- The Washington Times - Wednesday, November 26, 2008

Singapore’s envoy to Washington urged President-elect Barack Obama on Tuesday to make stabilizing the U.S. economy his first priority after taking office, because the effects of the financial crisis have now spread to all parts of the world.

Although Ambassador Chan Heng Chee said that Asia “would like more attention from the new administration,” she added that it is not realistic to expect Mr. Obama to dedicate too much time to it right away.

“The new president will have a profound financial crisis to deal with [and] two wars,” Mrs. Chan told editors and reporters at The Washington Times. “If the United States doesn’t come out of this crisis, it impacts on all of us. If you don’t show improvement, we’ll perhaps stay in the doldrums.”

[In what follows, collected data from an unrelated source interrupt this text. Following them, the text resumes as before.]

(** * IndCat: the catalog cache of [app.py]

    A shallow embedding of the cache subsystem of the IndCat Stremio addon:
    the fetch run [fetch_and_cache_movies], the conversion
    [to_stremio_meta], the configuration codec [encode_user_config] /
    [decode_user_config] and the [catalog] request handler, together with
    the properties the specification states about them; and, beyond the
    specification, the handlers [configure_post], [manifest] and
    [refresh] with the thread the last one starts.

    A value that comes out of [json.loads] is a [json].  A Python [str]
    is the byte string of its UTF-8 encoding (a lone surrogate, which a
    [str] may hold, is written with the three bytes the same scheme gives
    it), and [bytes] are byte strings as well.  Exceptions are explicit:
    an expression gives a value or raises, and [try ... except] is a
    combinator.

    Limits of the interpreter are part of the model where the data
    decide whether they are met: the 4300 digits beyond which the
    conversions between [int] and [str] raise (the default of
    [sys.set_int_max_str_digits]), and the room the JSON encoder and
    scanner have for nested containers.  A [print] raises when the
    stream cannot encode a character of its text.  What does not depend
    on the data is left out: the depth of the program's own calls,
    memory, and failures of the stream other than of its encoding. *)

From Stdlib Require Import ZArith NArith Ascii String List Lia Bool.
From Stdlib Require Import DecimalString DecimalZ DecimalPos DecimalFacts.
From stdpp Require Import base option list strings gmap.

Local Open Scope string_scope.
Local Open Scope list_scope.
Local Open Scope Z_scope.

#[local] Arguments String.append : simpl nomatch.

(** ** Outcomes *)

(** Outcome of a Python expression: a value, or a raised [Exception]. *)
Inductive res (A : Type) :=
| Val (a : A)
| Exn.
Arguments Val {A} a.
Arguments Exn {A}.

Definition res_bind {A B} (r : res A) (k : A -> res B) : res B :=
  match r with
  | Val a => k a
  | Exn => Exn
  end.

Definition res_map {A B} (f : A -> B) (r : res A) : res B :=
  match r with
  | Val a => Val (f a)
  | Exn => Exn
  end.

(** ** Bytes, UTF-8 *)

Definition code (c : ascii) : N := N_of_ascii c.
Definition chr (n : N) : ascii := ascii_of_N n.

(** The UTF-8 bytes of one code point (a surrogate gets the three bytes
    the scheme gives any code point of its size). *)
Definition utf8_encode_cp (c : N) : string :=
  (if c <? 0x80 then String (chr c) ""
   else if c <? 0x800 then
     String (chr (0xC0 + c / 64)) (String (chr (0x80 + c mod 64)) "")
   else if c <? 0x10000 then
     String (chr (0xE0 + c / 4096))
       (String (chr (0x80 + (c / 64) mod 64)) (String (chr (0x80 + c mod 64)) ""))
   else
     String (chr (0xF0 + c / 262144))
       (String (chr (0x80 + (c / 4096) mod 64))
          (String (chr (0x80 + (c / 64) mod 64)) (String (chr (0x80 + c mod 64)) ""))))%N.

Definition utf8_encode (cps : list N) : string :=
  fold_right (fun c s => utf8_encode_cp c +:+ s) "" cps.

(** A continuation byte, [10xxxxxx]. *)
Definition is_cont (b : ascii) : bool := ((0x80 <=? code b) && (code b <? 0xC0))%N.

Still, she called on Washington to “maintain leadership in world affairs” and put Asia “fairly high on the agenda.”

“The United States has strong equities in the region,” she said. “You want to be part of the changes” taking place with the rise of China and India.

While the economic crisis is affecting Asia “because America is the final market for many of our products,” Mrs. Chan pointed out that “the banking crisis hasn’t been severely felt.” Asian countries instituted stricter oversight measures in the financial sector after the 1997 crisis there, she said.

Singapore, a city-state and one of the greatest economic success stories of the 20th century, is now in recession, with negative growth during the last two quarters, the ambassador said. The 2008 growth projection of about 7 percent at the beginning of the year has been revised to about 2 percent, she added.

Mrs. Chan, one of the longest-serving ambassadors to Washington after 12 years, also said that economic issues should become an integral part of foreign policy and diplomacy.

“During the [Bill] Clinton presidency, economic policy was very much in the fore, and economic policy was part of diplomacy,” she said. “Even though under President Bush they seem to be divided, they are both carried out.”

She warned against attempts by Washington to renegotiate free-trade agreements under pressure from trade unions, which claim to have helped Mr. Obama win the presidency. During the Democratic primaries, “there were some messages that sounded protectionist to us,” she said.

“We have some discomfort with the idea of reopening free-trade agreements. We hope it will not happen,” she added.

Mrs. Chan, whose grandparents came from southern China, expressed admiration for Chinese diplomacy in the last decade and said that Asian countries do not share Washington’s concern about a potential threat from Beijing.

On Monday, Singapore and China signed an agreement to strengthen cooperation on aviation security. It was one of a series of accords negotiated in recent years between the two countries, which also finalized a free-trade agreement last month.